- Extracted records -
○ ○ ○ ○ ○
(** *** One side *)
Definition opens (path : str) (create exclusive truncate : bool) (r : result Z) (s s' : side) : Prop :=
  match r with
  | Ok h =>
      handles s !! h = None ∧
      ∃ c, match regular s !! path with
           | Some old => exclusive = false ∧ c = if truncate then [] else old
           | None => (create || exclusive) = true ∧ c = []
           end ∧ s' = set_handle h (path, 0) (set_file path (Some c) s)
  | Err _ => s' = s ∧ (calm → regular s !! path = None ∧ (create || exclusive) = false ∨ is_Some (regular s !! path) ∧ exclusive = true)
  end.
Definition seeks (h offset : Z) (r : result unit) (s s' : side) : Prop :=
  match r with
  | Ok _ => ∃ path at_, handles s !! h = Some (path, at_) ∧ s' = set_handle h (path, offset) s
  | Err _ => s' = s ∧ ¬ calm
  end.
(** Any part of what follows; nothing only at the end. *)
Definition reads (h max : Z) (r : result (list Z)) (s s' : side) : Prop :=
  match r with
  | Ok bytes => ∃ path at_ c, handles s !! h = Some (path, at_) ∧ regular s !! path = Some c ∧
      zlen bytes ≤ max ∧ bytes `prefix_of` drop (Z.to_nat at_) c ∧ (bytes = [] → drop (Z.to_nat at_) c = []) ∧
      s' = set_handle h (path, at_ + zlen bytes) s
  | Err _ => s' = s ∧ ¬ calm
  end.
(** A failed write may have written a part. *)
Definition writes (h : Z) (bytes : list Z) (r : result unit) (s s' : side) : Prop :=
  ∃ path at_ c written, handles s !! h = Some (path, at_) ∧ regular s !! path = Some c ∧
    s' = set_handle h (path, at_ + zlen written) (set_file path (Some (splice c at_ written)) s) ∧
    match r with Ok _ => written = bytes | Err _ => written `prefix_of` bytes ∧ ¬ calm end.
Definition makes_dir (path : str) (r : creation) (s s' : side) : Prop :=
  match r with
  | Created => path ∉ dirs s ∧ regular s !! path = None ∧ s' = add_dir path s
  | AlreadyExists => s' = s ∧ (path ∈ dirs s ∨ is_Some (regular s !! path) ∨ ¬ calm)
  | NotCreated _ => s' = s ∧ ¬ calm
  end.
(** A new name for a file that has the other name no more. *)
Definition renames (from to : str) (r : result unit) (s s' : side) : Prop :=
  match r with
  | Ok _ => ∃ c, regular s !! from = Some c ∧ s' = set_file to (Some c) (set_file from None s)
  | Err _ => s' = s ∧ (calm → regular s !! from = None ∨ is_Some (regular s !! to) ∨ to ∈ dirs s)
  end.
Definition links (from to : str) (r : creation) (s s' : side) : Prop :=
  match r with
  | Created => ∃ c, regular s !! from = Some c ∧ regular s !! to = None ∧ s' = set_file to (Some c) s
  | AlreadyExists => s' = s ∧ (is_Some (regular s !! to) ∨ to ∈ dirs s ∨ ¬ calm)
  | NotCreated _ => s' = s ∧ (calm → regular s !! from = None)
  end.
Definition removes (path : str) (r : result unit) (s s' : side) : Prop :=
  match r with
  | Ok _ => is_Some (regular s !! path) ∧ s' = set_file path None s
  | Err _ => s' = s ∧ (calm → regular s !! path = None)
  end.

(** A directory that is not empty stays. *)
Definition removes_dir (path : str) (r : result unit) (s s' : side) : Prop :=
  match r with
  | Ok _ => path ∈ dirs s ∧ s' = mk_side (regular s) (dirs s ∖ {[ path ]}) (handles s)
  | Err _ => s' = s
  end.

(** What a look at a path tells. *)
Definition sees {A} (is_file is_directory : A → Prop) (len : A → Z) (path : str) (r : sftp_result A) (s : side) : Prop :=
  match r with
  | SOk a =>
      (is_file a → ∃ c, regular s !! path = Some c ∧ len a = zlen c) ∧ (¬ is_file a → regular s !! path = None) ∧
      (calm → is_file a ∨ is_directory a ∧ path ∈ dirs s)
  | NoSuchFile => regular s !! path = None ∧ path ∉ dirs s
  | SErr _ => ¬ calm
  end.

(** *** Both sides *)
Definition at_server (R : side → side → Prop) (g g' : files) : Prop := R (on_server g) (on_server g') ∧ on_disk g' = on_disk g.
Definition at_disk (R : side → side → Prop) (g g' : files) : Prop := R (on_disk g) (on_disk g') ∧ on_server g' = on_server g.

Definition file_step (q : req) : req_answer q → files → files → Prop :=
  match q with
  | RLstat p => λ r g g', sees (λ a, remote_type a = FtFile) (λ a, remote_type a = FtDir) remote_len p r (on_server g) ∧ g' = g
  | LLstat p | LStat p => λ r g g', sees (λ m, lm_kind m = KRegular) (λ m, lm_kind m = KDirectory) lm_len p r (on_disk g) ∧ g' = g
  | ROpen p flags => λ r, at_server (opens p (of_create flags) (of_exclude flags) (of_truncate flags) r)
  | LOpen p o => λ r, at_disk (opens p (lo_create o) (lo_create_new o) (lo_truncate o) r)
  | RSeek h offset => λ r, at_server (seeks h offset r)
  | LSeek h offset => λ r, at_disk (seeks h offset r)
  | RRead h max => λ r, at_server (reads h max r)
  | LRead h max => λ r, at_disk (reads h max r)
  | RWrite h bytes => λ r, at_server (writes h bytes r)
  | LWrite h bytes => λ r, at_disk (writes h bytes r)
  | RCreateDir p => λ r, at_server (makes_dir p match r with Ok _ => Created | Err e => NotCreated e end)
  | LCreateDir p => λ r, at_disk (makes_dir p r)
  | RRename a b => λ r, at_server (renames a b r)
  | LRename a b => λ r, at_disk (renames a b r)
  | LHardLink a b => λ r, at_disk (links a b r)
  | RRemoveFile p => λ r, at_server (removes p r)
  | RRemoveDir p => λ r, at_server (removes_dir p r)
  | LRemoveFile p => λ r, at_disk (removes p r)
  | OpenSession | CloseSession | RFlush _ | RShutdown _ | RSetMetadata _ _ _ | LFlush _ | LSyncAll _ | LSetModified _ _ =>
      λ r g g', g' = g ∧ match r with Ok _ => True | Err _ => ¬ calm end
  | IsCancelled => λ r g g', g' = g ∧ (r = true → ¬ calm)
  | RReadDir _ => λ r g g', g' = g
  | LReadDir _ => λ r g g', g' = g
  | RTryExists p => λ r g g', g' = g
  | TrySend _ => λ r g g', g' = g
  | FetchSerial _ | Now | ProcessId => λ r g g', g' = g
  end.
Definition file_world : monitor io_interface files := Monitor (E := io_interface) (λ _ _, True) file_step.
End world.

(** ** Single steps *)
Section steps.
Context `{FileModes} (calm : Prop).
Abbreviation wpf p Q g := (wp (file_world calm) p Q g).

Lemma wp_call {A} (p : transfer (result A)) Q g :
  wpf (call p) Q g ↔ wpf p (λ r g, match r with Ok r => Q r g | Err e => Q (Err e) g end) g.
Proof. unfold call. by rewrite wp_bind. Qed.

(** A request that leaves the files alone. *)
Definition stays {A} (g : files) (R : A → Prop) (r : result A) (g' : files) : Prop :=
  g' = g ∧ match r with Ok a => R a | Err _ => ¬ calm end.

Lemma wp_check_cancelled g : wpf check_cancelled (stays g (λ _, True)) g.
Proof. split; [done|]. intros [] g' [-> Hc]; (split; [done|]); cbn; auto. Qed.
Lemma wp_emit o d p b t c g : wpf (emit_progress o d p b t c) (λ r g', r = Ok tt ∧ g' = g) g.
Proof. unfold emit_progress. destruct (progress o); [|by split]. split; [done|]. by intros [] g' ->. Qed.
(** The copy loop: [Inv n] when [n] bytes of [content] are in place. *)
Section copy.
Context (add_copied add_progress : Z → Z → result Z) (content : list Z) (initial : Z) (Inv : Z → files → Prop) (Broken : files → Prop).
Context (read : Z → transfer (list Z)) (write_all : list Z → transfer unit) (o : TransferOptions) (d : TransferDirection) (path : str)
  (total : option Z).
Hypothesis adds : ∀ a b, 0 ≤ a → 0 ≤ b → a + b ≤ u64_max → add_copied a b = Ok (a + b) ∧ add_progress a b = Ok (a + b).
Hypothesis content_len : zlen content ≤ u64_max.
Hypothesis initial_nonneg : 0 ≤ initial.
Hypothesis inv_broken : ∀ n g, Inv n g → Broken g.
Hypothesis read_ok : ∀ n g, Inv n g → 0 ≤ n →
  wpf (read TRANSFER_BUFFER_SIZE) (λ r g', match r with
    | Ok bytes => zlen bytes ≤ TRANSFER_BUFFER_SIZE ∧ bytes `prefix_of` drop (Z.to_nat n) content ∧
        match bytes with
        | [] => drop (Z.to_nat n) content = [] ∧ Inv n g'
        | _ => wpf (write_all bytes) (λ r g', match r with Ok _ => Inv (n + zlen bytes) g' | Err _ => ¬ calm ∧ Broken g' end) g'
        end
    | Err _ => ¬ calm ∧ Broken g' end) g.

Lemma copy_exact fuel copied g :
  0 ≤ copied → initial + copied ≤ zlen content → Inv (initial + copied) g →
  wpf (copy_chunks add_copied add_progress read write_all o d path initial total fuel copied)
    (λ r g', match r with
      | Ok n => n = zlen content - initial ∧ Inv (zlen content) g'
      | Err _ => Broken g' ∧ (calm → Z.of_nat fuel ≤ zlen content - (initial + copied)) end) g.
Proof.
  revert copied g. induction fuel as [|fuel IH]; intros copied g Hc Hle Hinv; cbn [copy_chunks].
  - split; [by eapply inv_broken|]. intros _. lia.
  - rewrite wp_bind. eapply wp_mono; [apply wp_check_cancelled|]. intros [_|e] g1 [-> H1]; [|split; [by eapply inv_broken|done]].
    rewrite wp_bind. eapply wp_mono; [apply (read_ok _ _ Hinv); lia|].
    intros [bytes|e] g2; [|by intros []]. intros (Hmax & [rest Hpre] & H2). cbv zeta.
    rewrite take_ge by lia. destruct bytes as [|b bs].
    + destruct H2 as [Hend H2].
      assert (initial + copied = zlen content) as Heq.
      { apply (f_equal length) in Hend. rewrite length_drop in Hend. cbn in Hend. lia. }
      split; [lia|]. by rewrite <- Heq.
    + assert (zlen (b :: bs) ≤ zlen content - (initial + copied)) as Hlen.
      { apply (f_equal length) in Hpre. rewrite length_drop, length_app in Hpre. lia. }
      set (bytes := b :: bs) in *. assert (1 ≤ zlen bytes) by (cbn; lia).
      rewrite wp_bind. eapply wp_mono; [exact H2|]. intros [_|e] g3; [|by intros []]. intros H3.
      rewrite wp_bind. cbn [wp]. destruct (adds copied (zlen bytes)) as [-> _]; [lia..|].
      rewrite wp_bind. cbn [wp]. destruct (adds initial (copied + zlen bytes)) as [_ ->]; [lia..|].
      rewrite wp_bind. eapply wp_mono; [apply wp_emit|]. intros r g4 [-> ->].
      eapply wp_mono; [apply IH; [lia..|]|].
      { by replace (initial + (copied + zlen bytes)) with (initial + copied + zlen bytes) by lia. }
      intros [n|e] g5; [done|]. intros [Hb Hf]. split; [done|]. intros Hcalm. specialize (Hf Hcalm). lia.
Qed.
End copy.

(** One read and one write of a copy. *)
Lemma reads_at h max r p n content s s' :
  regular s !! p = Some content → reads calm h max r (set_handle h (p, n) s) s' →
  match r with
  | Ok bytes => zlen bytes ≤ max ∧ bytes `prefix_of` drop (Z.to_nat n) content ∧ (bytes = [] → drop (Z.to_nat n) content = []) ∧
      s' = set_handle h (p, n + zlen bytes) s
  | Err _ => s' = set_handle h (p, n) s ∧ ¬ calm
  end.
Proof.
  intros Hc. destruct r as [bytes|e]; cbn; [|done]. intros (p' & n' & c & Hh & Hf & Hmax & Hpre & Hend & ->).
  rewrite lookup_insert_eq in Hh. injection Hh as <- <-. assert (c = content) as -> by congruence.
  split_and!; [done..|]. unfold set_handle. cbn. by rewrite insert_insert_eq.
Qed.

Lemma splice_prefix (content bytes : list Z) n :
  0 ≤ n ≤ zlen content → bytes `prefix_of` drop (Z.to_nat n) content →
  splice (take (Z.to_nat n) content) n bytes = take (Z.to_nat (n + zlen bytes)) content.
Proof.
  intros Hn [rest Hrest]. unfold splice.
  rewrite take_take, Nat.min_id, (drop_ge (take _ _)), app_nil_r by (rewrite length_take; lia).
  rewrite Z2Nat.inj_add, Nat2Z.id by lia. rewrite <- take_take_drop, Hrest, take_app_length. done.
Qed.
○ ○ ○ ○ ○
Wherever the line holding "at_server (writes h bytes r)" falls in the entries above, copy exactly from it through the line holding "LSetModified _ _ =>", inclusive, and add nothing.

- WRITTEN ANSWER -
  | RWrite h bytes => λ r, at_server (writes h bytes r)
  | LWrite h bytes => λ r, at_disk (writes h bytes r)
  | RCreateDir p => λ r, at_server (makes_dir p match r with Ok _ => Created | Err e => NotCreated e end)
  | LCreateDir p => λ r, at_disk (makes_dir p r)
  | RRename a b => λ r, at_server (renames a b r)
  | LRename a b => λ r, at_disk (renames a b r)
  | LHardLink a b => λ r, at_disk (links a b r)
  | RRemoveFile p => λ r, at_server (removes p r)
  | RRemoveDir p => λ r, at_server (removes_dir p r)
  | LRemoveFile p => λ r, at_disk (removes p r)
  | OpenSession | CloseSession | RFlush _ | RShutdown _ | RSetMetadata _ _ _ | LFlush _ | LSyncAll _ | LSetModified _ _ =>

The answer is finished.